There are other variations, as well. There’s Honeycomb Hotel (Sherlock tilted diagonally and with the addition of borders between cells that you must deduce.) There’s Latin Squares, a particularly vicious variation which adds affinity groups which span multiple rows and columns. There’s Occam’s Quilt, in which every cell has not only an icon, but also a background color and a background pattern, only one of which must match with its neighbors. These are generally harder games. Any given Sherlock puzzle is always solvable — somehow — given the provided clues. It’s about straightforward deduction. Honeycomb Hotel and Latin Squares, however, will often generate puzzles which require the player to make forward progress by making an assumption and then eliminating that assumption as invalid when they discover a contradiction (the games provide an in-game mechanism to make reverting to the move before you made your assumption simple).

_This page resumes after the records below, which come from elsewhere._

Lemma waitContainer_not_started_dials_nothing_witness :
  exists w',
    waitContainer never_running 501 "c0ffee" "127.0.0.1:40000" maxWaitTime
      Sample.start =
    (Done (Some (NotStartedErr "c0ffee" maxWaitTime)), w') /\
    Forall (fun ev => ~ is_dial ev) (trace w').
Proof.
  destruct (waitContainer_not_started_dials_nothing never_running 500 "c0ffee"
              "127.0.0.1:40000" maxWaitTime Sample.start
              (Sample_env_wf _ _ _ _) budget_fits_500_steps)
    as (r & w' & evs & H & Ht & Hnever).
  assert (EvContainerInspect "c0ffee" (inr true) ∉ evs) as Hnot.
  { intros Hin. apply reports_running_in in Hin.
    assert (evs = trace w') as -> by (rewrite Ht; reflexivity).
    replace w' with
      (waitContainer never_running 501 "c0ffee" "127.0.0.1:40000" maxWaitTime
         Sample.start).2 in Hin by (rewrite H; reflexivity).
    vm_compute in Hin. discriminate. }
  destruct (Hnever Hnot) as [-> Hall].
  exists w'. split; [exact H|]. rewrite Ht. exact Hall.
Defined.





(** ** Translation of the assignment for the engine *)

Lemma last_bound_Some key entries entry :
  last_bound key entries = Some entry ->
  entry ∈ entries /\ nat_Port entry.1 = key.
Proof.
  induction entries as [|e rest IH]; simpl; [discriminate|].
  destruct (last_bound key rest) as [found|].
  - intros [= ->]. destruct (IH eq_refl). split; [by right|done].
  - destruct (decide (nat_Port e.1 = key)); [|discriminate].
    intros [= ->]. split; [left|done].
Qed.

Lemma last_bound_None key entries entry :
  last_bound key entries = None -> entry ∈ entries -> nat_Port entry.1 <> key.
Proof.
  induction entries as [|e rest IH]; simpl; intros Hnone Hin.
  - by apply elem_of_nil in Hin.
  - destruct (last_bound key rest); [discriminate|].
    destruct (decide (nat_Port e.1 = key)); [discriminate|].
    apply elem_of_cons in Hin as [->|Hin]; auto.
Qed.

Lemma toDockerPortBindings_range_lookup entries toReturn key :
  toDockerPortBindings_range entries toReturn !! key =
  match last_bound key entries with
  | Some entry => Some [ {| HostIP := ""; HostPort := Itoa entry.2 |} ]
  | None => toReturn !! key
  end.
Proof.
  unfold toDockerPortBindings_range.
  revert toReturn. induction entries as [|e rest IH]; intros toReturn; simpl.
  - reflexivity.
  - rewrite IH. destruct (last_bound key rest); [reflexivity|].
    destruct (decide (nat_Port e.1 = key)) as [<-|Hne].
    + apply lookup_insert_eq.
    + by apply lookup_insert_ne.
Qed.

Lemma toExposedPorts_fold (ports : list PortBinding) (exposed : gset string) key :
  key ∈ fold_left (fun exposed binding => {[ nat_Port binding ]} ∪ exposed)
          ports exposed <->
  key ∈ exposed \/ exists binding, binding ∈ ports /\ key = nat_Port binding.
Proof.
  revert exposed. induction ports as [|b ports IH]; intros exposed; simpl.
  - split; [auto|]. intros [?|(? & Hin & _)]; [done|]. by apply elem_of_nil in Hin.
  - rewrite IH, elem_of_union, elem_of_singleton. split.
    + intros [[->|?]|(b' & Hin & ->)]; eauto.
      * right. exists b. split; [left|done].
      * right. exists b'. split; [by right|done].
    + intros [?|(b' & Hin & ->)]; auto.
      apply elem_of_cons in Hin as [->|Hin]; eauto.
Qed.

Example toDockerPortBindings_tcp80 :
  toDockerPortBindings Sample.ready (IPv4 127 0 0 1) {[ Sample.tcp80 := 40000 ]}
    Sample.start !! "80/tcp" =
  Some [ {| HostIP := ""; HostPort := "40000" |} ].
Proof. vm_compute. reflexivity. Qed.

(** C4 does not hold: the host binding carries no address at all. *)
Lemma not_bound_on_target_address : ~ bound_on_target_address.
Proof.
  intros H.
  specialize (H Sample.ready (Sample_env_wf _ _ _ _)
                {[ Sample.tcp80 := 40000 ]} Sample.start Sample.tcp80 40000
                (lookup_singleton_eq _ _)).
  vm_compute in H. discriminate.
Qed.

Kaser has created some other great games in addition to his deductive masterpieces: Descarte’s Enigma, in particular, is a great implementation of the “Paint by Numbers” or “Nonogram” puzzle. But it is with Sherlock and its kin that my addiction rests. Until Cliff Johnston releases A Fool and His Money later this fall, I’ll be clicking my way through Kaserland, one small deduction after another.

Regrettably, Kaser’s games are only for Windows (and in some cases PocketPC). If you can track down a DOS version of Sherlock it runs fine on Mac OS X under DOSBox. Sherlock is available at Kaser’s web site, as are demos of all of his other fine games. You can purchase full versions on line, as well. Enjoy.

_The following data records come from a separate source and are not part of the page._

Definition handle (e : Event) (st : App.State) : App.State :=
  match e with
  | CreateProjectClick => App.handleCreateProjectClick st
  | TypeProjectName s => App.setNewProjectName s st
  | ChooseRatio r => App.setNewProjectRatio r st
  | CloseCreateModal => App.setIsCreatingProject false st
  | ConfirmCreateProject uuid t1 t2 => App.confirmCreateProject uuid t1 t2 st
  | ClickDeleteProject card confirmed =>
      match App.projects st !! card with
      | Some project => App.deleteProject confirmed (Project.id project) st
      | None => st
      end
  | ClickProjectCard card =>
      match App.projects st !! card with
      | Some project => App.openProject (Project.id project) st
      | None => st
      end
  | ExitProject => App.exitProject st
  | SwitchView v => App.switchView v st
  | GoToTimeline => App.setCurrentView timeline st
  | MoveVideo index direction now =>
      if decide (index < length (shownVideos st))%nat then
        match
          JS.defined
            (TimelineEditor.moveVideo (Some <$> shownVideos st) index direction)
        with
        | Some newVideos =>
            App.updateActiveProjectVideos (inl newVideos) now st
        | None => st
        end
      else st
  | DeleteVideo index now =>
      match shownVideos st !! index with
      | Some video => TimelineEditor.onDelete (VideoItem.id video) now st
      | None => st
      end
  | UpdateVideo videoId updates now =>
      App.handleUpdateVideo videoId updates now st
  | RenameVideo videoId newName now =>
      App.handleRenameVideo videoId newName now st
  | AddFiles files uuids urls now => App.handleFiles files uuids urls now st
  | InsertVideo file uuids urls now =>
      TimelineEditor.onInsertVideo file uuids urls now st
  | AddToGallery src type videoName uuid t1 t2 =>
      App.addToGallery src type videoName uuid t1 t2 st
  | RemoveFromGallery id => App.removeFromGallery id st
  | ToggleSelection id => App.toggleSelection id st
  | ToggleSelectAll => App.toggleSelectAll st
  | DeleteSelected confirmed => App.deleteSelected confirmed st
  | DownloadBatchZip zip_ok now => (App.downloadBatchZip zip_ok now st).1
  | TotalDurationChange d => App.setActiveProjectDuration d st
  end.

(** The states the interface can be in. *)
Inductive reachable : App.State → Prop :=
| reachable_initial : reachable App.initial
| reachable_handle e st : reachable st → reachable (handle e st).

(** The actions that change the videos or the gallery of a project. *)
Definition mutatesProject (e : Event) : bool :=
  match e with
  | MoveVideo _ _ _ | DeleteVideo _ _ | UpdateVideo _ _ _ | RenameVideo _ _ _
  | AddFiles _ _ _ _ | InsertVideo _ _ _ _ | AddToGallery _ _ _ _ _ _
  | RemoveFromGallery _ | DeleteSelected _ => true
  | _ => false
  end.

(** The [Date.now()] readings an action carries, in the order in which
    they are taken. *)
Definition readings (e : Event) : list Z :=
  match e with
  | ConfirmCreateProject _ t_created t_modified => [t_created; t_modified]
  | AddToGallery _ _ _ _ t_created t_modified => [t_created; t_modified]
  | MoveVideo _ _ now | DeleteVideo _ now | UpdateVideo _ _ now
  | RenameVideo _ _ now | AddFiles _ _ _ now | InsertVideo _ _ _ now
  | DownloadBatchZip _ now => [now]
  | _ => []
  end.

(** [inOrder t l]: the readings [l] follow [t] and never go back. *)
Fixpoint inOrder (t : Z) (l : list Z) : Prop :=
  match l with
  | [] => True
  | x :: l' => t ≤ x ∧ inOrder x l'
  end.

(** The states the interface reaches while the clock never goes back;
    [ticking t st] holds when no reading taken so far exceeds [t]. *)
Inductive ticking : Z → App.State → Prop :=
| ticking_initial t : ticking t App.initial
| ticking_handle e st t t' :
    ticking t st → inOrder t (readings e ++ [t']) → ticking t' (handle e st).

End UI.

(** ** Sample data *)

Module Sample.

Definition clip : File.t := File.mk "clip.mp4" "video/mp4".
Definition notes : File.t := File.mk "notes.txt" "text/plain".
Definition intro : File.t := File.mk "intro.webm" "video/webm".

Definition uuids (k : nat) : string :=
  "0000000" +:+ pretty k +:+ "-aaaa-4aaa-8aaa-aaaaaaaaaaaa".
Definition urls (k : nat) : string :=
  "blob:http://localhost/" +:+ pretty k.

Definition video1 : VideoItem.t :=
  VideoItem.mk "11a2b3c4-0000-4000-8000-000000000001" clip
    "blob:http://localhost/v1" "clip.mp4" None.

Definition video2 : VideoItem.t :=
  VideoItem.mk "22a2b3c4-0000-4000-8000-000000000002" intro
    "blob:http://localhost/v2" "intro.webm" None.
Definition video3 : VideoItem.t :=
  VideoItem.mk "33a2b3c4-0000-4000-8000-000000000003" clip
    "blob:http://localhost/v3" "outro.mp4" None.

Definition item1 : GalleryItem.t :=
  GalleryItem.mk "abcd1111-0000-4000-8000-000000000001"
    "data:image/png;base64,AAAA" manual "clip.mp4" 2000.
Definition item2 : GalleryItem.t :=
  GalleryItem.mk "abcd2222-0000-4000-8000-000000000002"
    "data:image/png;base64,BBBB" manual "clip.mp4" 3000.

Definition projectA : Project.t :=
  Project.mk "aaaaaaaa-0000-4000-8000-00000000000a" "Demo A" ratio_16_9
    1000 3000 [video1] [item2; item1].
Definition projectB : Project.t :=
  Project.mk "bbbbbbbb-0000-4000-8000-00000000000b" "Demo B" ratio_9_16
    4000 4000 [] [].

(** Project A is open in the gallery view, both of its captures selected. *)
Definition editingA : App.State :=
  App.mkState [projectA] (Some (Project.id projectA)) 0%float false ""
    ratio_16_9 gallery [GalleryItem.id item2; GalleryItem.id item1] false
    {[VideoItem.url video1]}.

(** The dashboard with project A, the creation dialog filled in. *)
Definition creatingB : App.State :=
  App.mkState [projectA] None 0%float true "Demo B" ratio_9_16 timeline
    JS.StrSet.empty false {[VideoItem.url video1]}.

Definition item3 : GalleryItem.t :=
  GalleryItem.mk "ef013333-0000-4000-8000-000000000003"
    "data:image/png;base64,CCCC" final "intro.webm" 3500.

Definition projectC : Project.t :=
  Project.mk "cccccccc-0000-4000-8000-00000000000c" "Demo C" ratio_1_1
    1000 3500 [video1; video2] [item3; item1].

(** Project C is open in the gallery view, both of its captures selected. *)
Definition editingC : App.State :=
  App.mkState [projectC; projectA] (Some (Project.id projectC)) 0%float false
    "" ratio_16_9 gallery [GalleryItem.id item1; GalleryItem.id item3] false
    {[VideoItem.url video1; VideoItem.url video2]}.

(** Project A is created, then project B; B is the one left open. *)
Definition createAThenB : list UI.Event :=
  [ UI.CreateProjectClick;
    UI.TypeProjectName "Demo A";
    UI.ConfirmCreateProject (Project.id projectA) 1000 1000;
    UI.ExitProject;
    UI.CreateProjectClick;
    UI.TypeProjectName "Demo B";
    UI.ChooseRatio ratio_9_16;
    UI.ConfirmCreateProject (Project.id projectB) 4000 4000 ].

Definition afterAThenB : App.State :=
  foldl (λ st e, UI.handle e st) App.initial createAThenB.

(** The decoder, for the samples: every position renders the same still. *)
Definition still (v : Media.Video) : string := "data:image/png;base64,AAAA".

Definition loading : FrameProcessor.State :=
  FrameProcessor.mkState None None 0%float true.

(** A video card before its thumbnails are there. *)
Definition blank : TimelineEditor.Thumbs :=
  TimelineEditor.mkThumbs None None true.

Definition tenSeconds : Media.Video := Media.mkVideo 10%float 0%float.
Definition endless : Media.Video := Media.mkVideo infinity 0%float.
Definition twentiethOfASecond : Media.Video := Media.mkVideo 0.05%float 0%float.

End Sample.

(** ** More sample data *)

Module Cases.

Definition item4 : GalleryItem.t :=
  GalleryItem.mk "0123abcd-0000-4000-8000-000000000004"
    "data:image/png;base64,DDDD" inicio "intro.webm" 3600.

(** Project C is open, nothing selected. *)
Definition browsingC : App.State :=
  App.mkState [Sample.projectC; Sample.projectA]
    (Some (Project.id Sample.projectC)) 0%float false "" ratio_16_9 gallery
    JS.StrSet.empty false
    {[VideoItem.url Sample.video1; VideoItem.url Sample.video2]}.

(** Project A's captures are selected, the user leaves the project and
    creates project B: the selection is still there. *)
Definition staleSelection : App.State :=
  App.confirmCreateProject (Project.id Sample.projectB) 4000 4000
    (App.setNewProjectRatio ratio_9_16
       (App.setNewProjectName "Demo B" (App.exitProject Sample.editingA))).

Definition threeFiles : list File.t :=
  [Sample.notes; Sample.clip; Sample.intro].

Definition threeVideos : list VideoItem.t :=
  [Sample.video1; Sample.video2; Sample.video3].

Definition idleProcessor : VideoProcessor.State :=
  VideoProcessor.mkState None false None 10%float 0%float false.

And remember: I warned you.

 

1 Response » to “Elementary”

  1. Jon says:

    All of the icons in Sherlock have very short nicknames in my head. I often mutter “baldy must be two away from beardo”. I’m sure I’ve played over a thousand games of this over the last 10 years.

    I find Dinner With Moriarty to be dull, and I especially don’t like how “adjacent” changes meaning depending on whether you’re dealing with a “corner” icon or an “edge” icon, but to each his own.

    Honeycomb Hotel is my favorite because of “the path”: a nonbranching path must go through every space on the grid exactly once, beginning and ending at specified points. There’s a great interaction between the clues which specify spacial relationships and the clues which specify relationships along the path, and it feels like my entire brain is engaged to get those to balance.

    Latin Squares is almost overkill, because clues are now coming from four directions: row, column, color group, and “other” (the clues around the edge), and it’s next to impossible to build up a chain of deductions without just doing grunt work of looking at each of them in turn. However, this is made fun in an unexpected way because for the first time he gave keyboard shortcuts to the “what-if” and “reject” buttons. If you want to let something percolate in your mind, you can profitably use your time by just poking almost randomly. This is a fast way to find one-step deductions that you’d otherwise miss due to the overwhelming busy-ness of the grid, without mousing up to the toolbar to hit the what-if button for every test.

    You didn’t mention the overll hardest one: Knarly Works. There are no “other” clues to help clarify sub-parts of the board, there’s only “row”, “column”, and “everything must connect to everything else when you’re done”. Beyond the 5×5 size, almost everything you do is within a “what-if”, and the chain of deductions to prove failure can be quite long.

    The most amazing thing is that, starting with the original Sherlock, there has always been a hint system within the games. They know how to solve themselves, and the hints are (with the exception of Occam’s Quilt) presented in terms of the logical deductions that are available and that the player could and/or should be making. If we’d had these games as assignments in my Artificial Intelligence class, I’m sure I would have gotten a better grade.